The different medical diagnoses (cardio-pulmonary, infectious etc.) represented a shared clinical profile and separate subgroup in the current study. These similar levels of ambulation suggest that interventions and programmes designed to reduce low mobility among the broad category of ‘older adults admitted for acute medical illness’ are possible and potentially important components of patient care.
Ethnic minorities with acute medical illnesses ambulated significantly less than white patients with like diagnoses. Older ethnic minorities living in the community have been shown to have lower overall levels of functioning than white older adults [15]. Non-white older patients also have lower rates of functional recovery after an acute hospitalisation [16]. Similar to our findings regarding prior assistive device use, older ethnic minority status may be a risk factor for low mobility during hospitalisation—as any pre-morbid mobility deficits are amplified while hospitalised.
Illness severity was a differentiating factor among a specific patient subgroup, i.e. whites with an acute medical illness who were mobility independent prior to hospitalisation. Previous research has shown the amount of time older patients with acute medical illnesses were confined to bed or chair predicts decline in ADLs, new institutionalisation and death even after controlling for illness severity [3]. Our findings suggest illness severity may be the predominant factor in regard to level of ambulation primarily among those patients without pre-morbid impairments or disease that directly affects walking.
Our study has limitations. First, there are many possible factors associated with an acute hospital stay that could influence walking behaviour. For example, we did not assess patient perceptions and attitudes. A recent study has found that 97% of geriatric patients report symptoms related to their condition influence how much they walked in hospital [4]. Second, CART analysis is a data-driven statistical technique [17]. Nevertheless, it provided a practical format for describing and understanding the relationships between factors relevant to acute hospitalisation and mean step activity. This approach has also been used in many clinical settings to classify patient risk and develop clinical guidelines [18–21].
In conclusion, accelerometer technology allowed the collection of objective information on ambulatory activity during hospitalisation which was then used to classify patient risk for low mobility. Hospital ambulation varied significantly according to identifiable patient and clinical characteristics. This knowledge could inform interventions and programmes designed to reduce low mobility in at risk older patients and aid in the development of clinical guidelines for ambulation in-hospital.
Key points.
Older patient ambulation varied significantly according to identifiable and clinically relevant characteristics.

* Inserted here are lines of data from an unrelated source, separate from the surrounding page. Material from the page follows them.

(* ===== verification/DynahashSearch.v ===== *)
(** Looking up, entering and removing: [hash_search] refines the operations of a
    finite map from key classes to the address and the data of their entry. *)

From Stdlib Require Import ZArith Lia.
From stdpp Require Import base gmap sets list option numbers strings.
From S2P Require Import Prelude Dynahash DynahashSpec DynahashTable DynahashExpand.
Import Dynahash DynahashSpec DynahashTable DynahashExpand.

Module DynahashSearch.

Section Search.
Context {K C D : Type} `{KeyLaws K C} `{Countable C} `{Inhabited K} `{Inhabited D}.
Implicit Types (h : HTAB K D) (w : World K D) (bs : list (list nat)) (fl : list nat).
Implicit Types (m : gmap C (nat * D)) (k : K).

(** ** Chains *)

Lemma chain_loop_spec (hit : nat → bool) fuel h hv k loc p l :
  (length l < fuel)%nat → chain_from h p l →
  (∀ a, a ∈ l → ∃ e, elements h !! a = Some e ∧
     hit a = (hashvalue e =? hv) && match_key (key e) k) →
  (chain_loop fuel h hv k loc p = Some (end_loc loc l, None) ∧ ∀ a, a ∈ l → hit a = false) ∨
  ∃ l1 a l2, l = l1 ++ a :: l2 ∧ hit a = true ∧
    chain_loop fuel h hv k loc p = Some (end_loc loc l1, Some a).
Proof.
  revert fuel loc p. induction l as [|a l IH]; intros [|fuel] loc p Hf Hc Hh;
    try (simpl in Hf; lia).
  { simpl in Hc. subst p. left. split; [done|]. set_solver. }
  destruct Hc as [-> Hc]. destruct (Hh a) as (e & He & Hit); [set_solver|].
  simpl. rewrite He. simpl. rewrite <-Hit. destruct (hit a) eqn:Ea.
  { right. by exists [], a, l. }
  destruct (chain_at_load _ _ _ Hc) as (q & Hq & Hcq).
  simpl in Hq. rewrite He in Hq. injection Hq as <-.
  destruct (IH fuel (LinkOf a) (link e)) as [[E Hn]|(l1 & b & l2 & -> & Hb & E)];
    [simpl in Hf; lia|done|intros; apply Hh; set_solver|..].
  - left. rewrite end_loc_cons. split; [done|]. intros b Hb.
    apply elem_of_cons in Hb as [->|Hb]; auto.
  - right. exists (a :: l1), b, l2. by rewrite end_loc_cons.
Qed.

(** ** Changing one bucket and the free list *)

Lemma layout_update h h' bs fl b l l' fl' :
  layout h bs fl → bs !! b = Some l → geometry h' →
  (ssize h', sshift h') = (ssize h, sshift h) →
  (max_bucket (hctl h'), high_mask (hctl h'), low_mask (hctl h')) =
    (max_bucket (hctl h), high_mask (hctl h), low_mask (hctl h)) →
  length (elements h') = length (elements h) →
  (∀ t, t ≠ bucket_slot h (Z.of_nat b) → (∀ a, a ∈ l ++ fl → t ≠ LinkOf a) →
     load h' t = load h t) →
  (∀ a, a ∉ l ++ fl → content <$> elements h' !! a = content <$> elements h !! a) →
  chain_at h' (bucket_slot h (Z.of_nat b)) l' → chain_from h' (freeList (hctl h')) fl' →
  l' ++ fl' ≡ₚ l ++ fl →
  nentries (hctl h') = nentries (hctl h) + Z.of_nat (length l') - Z.of_nat (length l) →
  (∀ a, a ∈ l' → placed h' b a) →
  layout h' (<[b := l']> bs) fl'.
Proof.
  intros L Hb G [= Es Eh] [= Em Ehm Elm] Hlen Hload Hcont Hc Hf Hp Hn Hpl.
  pose proof (lay_buckets _ _ _ L) as Hbs. apply lookup_lt_Some in Hb as Hlt.
  destruct (concat_insert_perm _ _ _ Hb) as (rest & Hr & Hr').
  assert (∀ b', bucket_slot h' b' = bucket_slot h b') as Hslot.
  { intros b'. unfold bucket_slot. by rewrite Es, Eh. }
  assert (∀ b' lb a, b' ≠ b → bs !! b' = Some lb → a ∈ lb → a ∉ l ++ fl) as Hother.
  { intros b' lb a Hne Hb' Ha [Ha'|Ha']%elem_of_app.
    - apply Hne. by eapply layout_disjoint.
    - by eapply layout_free_disjoint. }
  split.
  - done.
  - by rewrite length_insert, Em.
  - intros b' lb Hb'. rewrite Hslot. destruct (decide (b' = b)) as [->|Hne].
    { rewrite list_lookup_insert_eq in Hb' by done. by injection Hb' as <-. }
    rewrite list_lookup_insert_ne in Hb' by done. apply lookup_lt_Some in Hb' as Hlt'.
    eapply chain_at_ext; [| |by apply (lay_chain _ _ _ L)].
    + apply Hload; [|done]. intros E. apply bucket_slot_inj in E; [lia|apply L|lia..].
    + intros a Ha. apply Hload; [done|]. intros c Hc' [= ->]. by eapply Hother.
  - done.
  - rewrite Hr', Hlen, <-(lay_perm _ _ _ L), Hr. rewrite (Permutation_app_comm l'),
      (Permutation_app_comm l), <-!app_assoc. by rewrite Hp.
  - rewrite Hn, (lay_count _ _ _ L), Hr, Hr', !length_app. lia.
  - intros b' lb a Hb' Ha. destruct (decide (b' = b)) as [->|Hne].
    { rewrite list_lookup_insert_eq in Hb' by done. injection Hb' as <-. auto. }
    rewrite list_lookup_insert_ne in Hb' by done.
    destruct (lay_placed _ _ _ L _ _ _ Hb' Ha) as (e & He & Hcb & Hv).
    pose proof (Hcont a (Hother _ _ _ Hne Hb' Ha)) as Ec. rewrite He in Ec.
    destruct (elements h' !! a) as [e'|] eqn:He'; [|done].
    apply (inj Some) in Ec as [= E1 E2 E3]. exists e'. rewrite E1, E2. split; [done|].
    split; [|done]. rewrite <-Hcb. unfold calc_bucket. by rewrite Em, Ehm, Elm.
Qed.
(** ** A loop over the table *)

(** [while ((a = hash_seq_search(&status)) != NULL)], deleting the entries that [rm]
    selects. *)
Fixpoint scan_loop (fuel : nat) (st : HASH_SEQ_STATUS) (rm : nat → bool) : M (K:=K) (D:=D) (list nat) :=
  match fuel with
  | O => raise "while"
  | S fuel =>
      '(st, o) ← hash_seq_search st;
      match o with
      | None => mret []
      | Some a =>
          (if rm a then
             h ← gets (tab (K:=K) (D:=D)); e ← deref (elements h !! a);
             _ ← hash_search (key e) HASH_REMOVE; mret ()
           else mret ());;
          rest ← scan_loop fuel st rm;
          mret (a :: rest)
      end
  end.
Definition scan (rm : nat → bool) : M (K:=K) (D:=D) (list nat) :=
  st ← hash_seq_init true;
  h ← gets (tab (K:=K) (D:=D));
  scan_loop (S (length (elements h))) st rm.

(** The map without the entries at the addresses in [l] that [rm] selects. *)
Definition purge (rm : nat → bool) (l : list nat) m : gmap C (nat * D) :=
  filter (λ x, ¬ (x.2.1 ∈ l ∧ rm x.2.1 = true)) m.

Lemma purge_keep rm a l m : rm a = false → purge rm (a :: l) m = purge rm l m.
Proof.
  intros Ha. apply map_filter_ext. intros c [b d] _. simpl. rewrite elem_of_cons.
  split; intros Hn; contradict Hn; [naive_solver|]. destruct Hn as [[->|Hn] Hb]; [congruence|done].
Qed.
Lemma purge_delete rm a l m c d :
  rm a = true → m !! c = Some (a, d) → (∀ c' d', m !! c' = Some (a, d') → c' = c) →
  purge rm (a :: l) m = purge rm l (delete c m).
Proof.
  intros Ha Hm Hinj. apply map_eq. intros c'. apply option_eq. intros [b e].
  unfold purge. rewrite !map_lookup_filter_Some, lookup_delete_Some, elem_of_cons. simpl.
  split.
  - intros [Hm' Hn]. split; [split; [|done]|naive_solver]. intros <-. simplify_eq. naive_solver.
  - intros [[Hne Hm'] Hn]. split; [done|]. intros [[->|Hb] Hb']; [|naive_solver].
    apply Hne. symmetry. by eapply Hinj.
Qed.

(** Closing the scan that was opened last. *)
Definition scan_open w (scans : list SeqScan) : Prop :=
  if frozen (tab w) then seq_scans w = scans
  else ∃ lvl, seq_scans w = scans ++ [MkScan (self w) lvl].

Lemma seq_term_spec w scans :
  scan_open w scans →
  dwp hash_seq_term w (λ w' r, r = Ok tt ∧ tab w' = tab w ∧ seq_scans w' = scans).
Proof.
  unfold scan_open, hash_seq_term. intros Ho. apply dwp_bind, dwp_gets.
  destruct (frozen (tab w)); simpl negb; cbv iota; [by apply dwp_ret|].
  destruct Ho as [lvl Ho]. unfold deregister_seq_scan. apply dwp_bind, dwp_gets, dwp_bind, dwp_gets.
  rewrite Ho, length_app, Nat.add_comm. cbn [length Nat.add deregister_loop].
  rewrite list_lookup_middle by done. cbn [seq_scan_table]. rewrite Nat.eqb_refl.
  split_and!; [done..|]. simpl. unfold drop_scan. rewrite length_app, Nat.add_comm.
  cbn [length Nat.add]. rewrite Nat.sub_succ, Nat.sub_0_r, list_lookup_middle by done.
  rewrite take_insert_ge by done. by apply take_app_length.
Qed.

Lemma remove_returned w bs fl m c a d :
  layout (tab w) bs fl → represents (tab w) bs m → m !! c = Some (a, d) →
  dwp (h ← gets (tab (K:=K) (D:=D)); e ← deref (elements h !! a);
      _ ← hash_search (key e) HASH_REMOVE; mret ()) w
    (λ w' r, r = Ok () ∧ setup w' = setup w ∧
      max_bucket (hctl (tab w')) = max_bucket (hctl (tab w)) ∧
      ∃ bs' fl', layout (tab w') bs' fl' ∧ represents (tab w') bs' (delete c m) ∧
        shortened bs bs' (Some a)).
Proof.
  intros L R Hm. destruct (proj1 (R c a d) Hm) as [Ha (e & He & Hk & Hd)].
  assert (valid (key e)) as Hv.
  { apply list_elem_of_In, in_concat in Ha as (l & Hl & Ha). apply list_elem_of_In in Hl, Ha.
    apply list_elem_of_lookup in Hl as [b Hl].
    destruct (lay_placed _ _ _ L _ _ _ Hl Ha) as (e' & He' & _ & _ & Hv). by simplify_eq. }
  apply dwp_bind, dwp_gets, dwp_bind. eapply dwp_deref; [exact He|]. apply dwp_bind.
  eapply dwp_mono, (remove_spec w bs fl m (key e) L R Hv).
  intros w' r (Es & _ & Em & (bs' & fl' & L' & R' & Hsh) & ->). apply dwp_ret.
  rewrite Hk, Hm in *. split_and!; [done..|]. by exists bs', fl'.
Qed.

Lemma represents_inj h bs m c c' a d d' :
  represents h bs m → m !! c = Some (a, d) → m !! c' = Some (a, d') → c' = c.
Proof.
  intros R Hm Hm'. apply R in Hm as [_ (e & He & <- & _)], Hm' as [_ (e' & He' & <- & _)].
  by simplify_eq.
Qed.

Lemma dwp_seq_end w bs fl st scans (Q : World K D → result (HASH_SEQ_STATUS * option nat) → Prop) :
  layout (tab w) bs fl → max_bucket (hctl (tab w)) + 1 < 2 ^ 32 →
  seq_hashp st = true → position bs st [] → scan_open w scans →
  (∀ w' st', tab w' = tab w → seq_scans w' = scans → Q w' (Ok (st', None))) →
  dwp (hash_seq_search st) w Q.
Proof.
  intros L Hmax Hst Hpos Ho HQ.
  destruct (seq_search_end w bs fl st L Hmax Hst Hpos) as [st' E].
  assert (dwp (hash_seq_term;; mret (st', None)) w Q) as Hw; [|unfold dwp in *; by rewrite E].
  apply dwp_bind. eapply dwp_mono, (seq_term_spec w scans Ho). intros w' r (-> & Et & Es).
  apply dwp_ret. by apply HQ.
Qed.
Lemma dwp_seq_next w bs fl st a rem (Q : World K D → result (HASH_SEQ_STATUS * option nat) → Prop) :
  layout (tab w) bs fl → max_bucket (hctl (tab w)) + 1 < 2 ^ 32 →
  seq_hashp st = true → position bs st (a :: rem) →
  (∀ st', seq_hashp st' = true → position bs st' rem → Q w (Ok (st', Some a))) →
  dwp (hash_seq_search st) w Q.
Proof.
  intros L Hmax Hst Hpos HQ.
  destruct (seq_search_next w bs fl st a rem L Hmax Hst Hpos) as (st' & E & Hst' & Hp).
  unfold dwp. rewrite E. by apply HQ.
Qed.

Lemma scan_loop_spec fuel w bs fl m st rem rm scans :
  layout (tab w) bs fl → represents (tab w) bs m → max_bucket (hctl (tab w)) + 1 < 2 ^ 32 →
  seq_hashp st = true → position bs st rem → NoDup rem → (length rem < fuel)%nat →
  scan_open w scans →
  dwp (scan_loop fuel st rm) w (λ w' r, r = Ok rem ∧ seq_scans w' = scans ∧
    table_ok (tab w') (purge rm rem m)).
Proof.
  revert w bs fl m st rem. induction fuel as [|fuel IH];
    intros w bs fl m st rem L R Hmax Hst Hpos Hnd Hf Ho; [lia|].
  cbn [scan_loop]. apply dwp_bind. destruct rem as [|a rem].
  { eapply dwp_seq_end; [done..|]. intros w' st' Et Es. apply dwp_ret. split_and!; [done..|].
    exists bs, fl. rewrite Et. split; [done|]. unfold purge. rewrite map_filter_id; [done|].
    intros c x _ [Hx _]. by apply not_elem_of_nil in Hx. }
  apply NoDup_cons in Hnd as [Har Hnd]. simpl in Hf.
  assert (a ∈ concat bs) as Ha by (eapply position_elem; [done|left]).
  eapply dwp_seq_next; [done..|]. intros st' Hst' Hpos'. apply dwp_bind.
  assert (∃ c d, m !! c = Some (a, d)) as (c & d & Hm).
  { assert (∃ e, elements (tab w) !! a = Some e) as [e He].
    { apply lookup_lt_is_Some_2. eapply layout_elem_lt; [done|]. set_solver. }
    exists (canon (key e)), (data e). apply R. split; [done|]. by exists e. }
  assert (∀ w' r, r = Ok rem ∧ seq_scans w' = scans ∧ table_ok (tab w') (purge rm (a :: rem) m) →
    match r with Ok rest => dwp (mret (a :: rest)) w' (λ w' r, r = Ok (a :: rem) ∧
      seq_scans w' = scans ∧ table_ok (tab w') (purge rm (a :: rem) m))
    | Err e => (Err e : result (list nat)) = Ok (a :: rem) ∧ seq_scans w' = scans ∧
      table_ok (tab w') (purge rm (a :: rem) m) end) as Hrest.
  { intros w' r (-> & ?). by apply dwp_ret. }
  destruct (rm a) eqn:Erm.
  - eapply dwp_mono, (remove_returned w bs fl m c a d L R Hm).
    intros w1 r (-> & Es & Em & bs' & fl' & L' & R' & Hsh). apply dwp_bind.
    eapply dwp_mono; [exact Hrest|]. rewrite (purge_delete rm a rem m c d); [|done..|].
    + eapply (IH w1 bs' fl'); [done..|lia|done| |done|lia|].
      * by eapply position_shortened.
      * unfold setup in Es. unfold scan_open in *.
        replace (frozen (tab w1)) with (frozen (tab w)) by congruence.
        replace (self w1) with (self w) by congruence.
        by replace (seq_scans w1) with (seq_scans w) by congruence.
    + intros c' d' Hm'. exact (represents_inj _ _ _ _ _ _ _ _ R Hm Hm').
  - apply dwp_ret, dwp_bind. eapply dwp_mono; [exact Hrest|]. rewrite purge_keep by done.
    by eapply (IH w bs fl); [..|lia|].
Qed.

Lemma scan_spec w m rm :
  table_ok (tab w) m → max_bucket (hctl (tab w)) + 1 < 2 ^ 32 →
  frozen (tab w) = true ∨ (length (seq_scans w) < MAX_SEQ_SCANS)%nat →
  dwp (scan rm) w (λ w' r, seq_scans w' = seq_scans w ∧
    table_ok (tab w') (filter (λ x, rm x.2.1 = false) m) ∧
    ∃ visited, r = Ok visited ∧ visited ≡ₚ (snd <$> map_to_list m).*1).
Proof.
  intros (bs & fl & L & R) Hmax Hs. unfold scan.
  assert (∀ w', tab w' = tab w → scan_open w' (seq_scans w) →
    dwp (h ← gets (tab (K:=K) (D:=D)); scan_loop (S (length (elements h))) (MkSeq true 0 None) rm) w'
      (λ w' r, seq_scans w' = seq_scans w ∧
        table_ok (tab w') (filter (λ x, rm x.2.1 = false) m) ∧
        ∃ visited, r = Ok visited ∧ visited ≡ₚ (snd <$> map_to_list m).*1)) as Hloop.
  { intros w' Et Ho. apply dwp_bind, dwp_gets.
    pose proof (layout_NoDup _ _ _ L) as Hnd. apply NoDup_app in Hnd as [Hnd _].
    pose proof (Permutation_length (lay_perm _ _ _ L)) as Hlen.
    rewrite length_app, length_seq in Hlen.
    eapply dwp_mono, (scan_loop_spec _ w' bs fl m _ (concat bs) rm (seq_scans w));
      rewrite ?Et; try done; [|lia].
    intros w2 r (-> & Es & Hok). split_and!; [done| |].
    - replace (filter _ m) with (purge rm (concat bs) m); [done|].
      apply map_filter_ext. intros c [a d] Hm. simpl. apply R in Hm as [Ha _].
      destruct (rm a); naive_solver.
    - eexists. split; [done|]. symmetry. by eapply table_ok_addresses. }
  unfold hash_seq_init. apply dwp_bind, dwp_bind, dwp_gets. unfold scan_open in Hloop.
  destruct (frozen (tab w)) eqn:Ef; simpl.
  - apply dwp_bind, dwp_ret, dwp_ret. apply Hloop; [done|]. by rewrite Ef.
  - destruct Hs as [|Hs]; [done|]. apply dwp_bind. unfold register_seq_scan.
    apply dwp_bind, dwp_gets. destruct (Nat.leb_spec MAX_SEQ_SCANS (length (seq_scans w))); [lia|].
    apply dwp_ret. apply Hloop; [done|]. simpl. rewrite Ef. by eexists.
Qed.

(** ** Properties *)

(** C2: a hash table refines a finite map.  From [hash_create] on, for at least one
    element and, if the table has an allocator of its own, a directory of fixed size, through every
    sequence of up to 2^31 lookups, insertions, removals, uses of an entry, counts
    and freezes, each result is that of a map from key classes to the address and
    data of their entry, also across the splits of buckets: an address stays that
    of its key until the key is removed, a new one is not in use, the count is the
    size of the map.  Errors leave the map alone, and out of memory is reported
    only if the allocator refused one of the next three requests. *)
Theorem dynahash_refines_map w0 w nelem info flags ops :
  params_ok nelem info flags → Forall op_valid ops → Z.of_nat (length ops) <= 2 ^ 31 →
  hash_create nelem info flags w0 = (w, Ok ()) →
  let '(w', rs) := run ops w in
  ∃ m, table_ok (tab w') m ∧
    steps (flag flags HASH_SHARED_MEM) (has_seq_scans_in (self w0) (seq_scans w0)) false
      (supply w) ∅ ops rs m.
Proof.
  intros Hp Hv Hlen Hc. pose proof (hash_create_spec w0 nelem info flags Hp) as Hw.
  unfold dwp in Hw. rewrite Hc in Hw. destruct Hw as [[= E1 E2 E3] (Hok & Ef & Es & Em)].
  destruct Hp as (_ & _ & _ & Hnp & _).
  destruct (init_nbuckets_spec _ nelem Hnp) as (j & Ej & Hj & _).
  assert (2 ^ j <= 2 ^ 30) by (apply Z.pow_le_mono_r; lia). simpl in *.
  pose proof (run_ops_spec ops w ∅ Hok Hv ltac:(lia)) as Hr.
  by rewrite <-E1, <-E3, <-Ef, <-Es.
Qed.
(** * Recipe Explorer backend: the storage layer

    A shallow embedding of [recipe_app_backend/app/storage.py]: the JSON
    file-backed recipe repository ([_read_file], [_write_file],
    [_normalize_recipe], [list_recipes], [get_recipe], [create_recipe],
    [update_recipe], [delete_recipe]) and the in-memory session registry
    ([create_session], [get_session], [delete_session]).

    Python is dynamically typed, so the embedding works on a universe of
    Python values (the ones [json.load] can produce), raises Python's
    exceptions as an explicit error result, and threads the store file, the
    session dictionary and the clock through a state monad. *)

From Stdlib Require Import ZArith String Ascii List Bool Lia.
From stdpp Require Import base option list gmap strings pretty fin_maps.

Local Open Scope string_scope.
Local Open Scope list_scope.
Local Open Scope Z_scope.

Set Warnings "-register-all".

(** ** Python values *)

(** What [json.load] returns: [None], [bool], [int], [str], [list], and
    [dict] with [str] keys.  A dict is a finite map: Python's [==], [in],
    [.get] and [.update] do not look at the insertion order.  JSON numbers
    with a fraction or an exponent (Python [float]) are not represented; a
    [str] is a sequence of 8-bit characters. *)
Inductive value : Type :=
  | VNone
  | VBool (b : bool)
  | VInt (z : Z)
  | VStr (s : string)
  | VList (l : list value)
  | VDict (d : gmap string value).

Abbreviation pydict := (gmap string value).

(** ** Exceptions and the two monads *)

Inductive exn : Type :=
  | TypeError
  | AttributeError
  | KeyError
  | IndexError
  | ValueError.

Inductive result (A : Type) : Type :=
  | Ok (a : A)
  | Raise (e : exn).
Arguments Ok {A} a.
Arguments Raise {A} e.

Definition rbind {A B} (r : result A) (k : A -> result B) : result B :=
  match r with
  | Ok a => k a
  | Raise e => Raise e
  end.

(** The store file as [_read_file] sees it: missing, present but making
    [open] or [json.load] raise, or present with the value [json.load]
    decodes it to.  On the values [json.dump] can encode, [json.dump]
    followed by [json.load] is the identity; that is a property of
    Python's json module and is built into this representation, not
    something proved here. *)
Inductive File : Type :=
  | Absent
  | Undecodable
  | Decoded (v : value).

(** One session record, the dict literal of [create_session]. *)
Record Session : Type := mkSession {
  user_id : string;
  name : string;
  created_at : Z
}.

(** The process state: the store file, the module-level [_sessions] dict and
    the number of clock readings taken so far. *)
Record World : Type := mkWorld {
  file : File;
  sessions : gmap string Session;
  ticks : nat
}.

Definition M (A : Type) : Type := World -> result A * World.

Definition ret {A} (a : A) : M A := fun w => (Ok a, w).
Definition raise {A} (e : exn) : M A := fun w => (Raise e, w).
Definition bind {A B} (m : M A) (k : A -> M B) : M B :=
  fun w => match m w with
           | (Ok a, w') => k a w'
           | (Raise e, w') => (Raise e, w')
           end.
Definition lift {A} (r : result A) : M A := fun w => (r, w).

Ethnic minorities and patients with a history of prior assistive device use may require increased attention from the health-care team in regard to mobility status.
Efforts to reduce low mobility among the broad category of older adults hospitalised for an acute medical illness are potentially important components of patient care.
Conflicts of interest
None declared.
Funding
This work was funded in part by the National Institutes of Health, grants R01 AG031178, P30 AG024832, and K12 HD055929.
The funding organizations had no role in the design and conduct of the study; collection, management, analysis, and interpretation of the data; and preparation, review, or approval of the manuscript.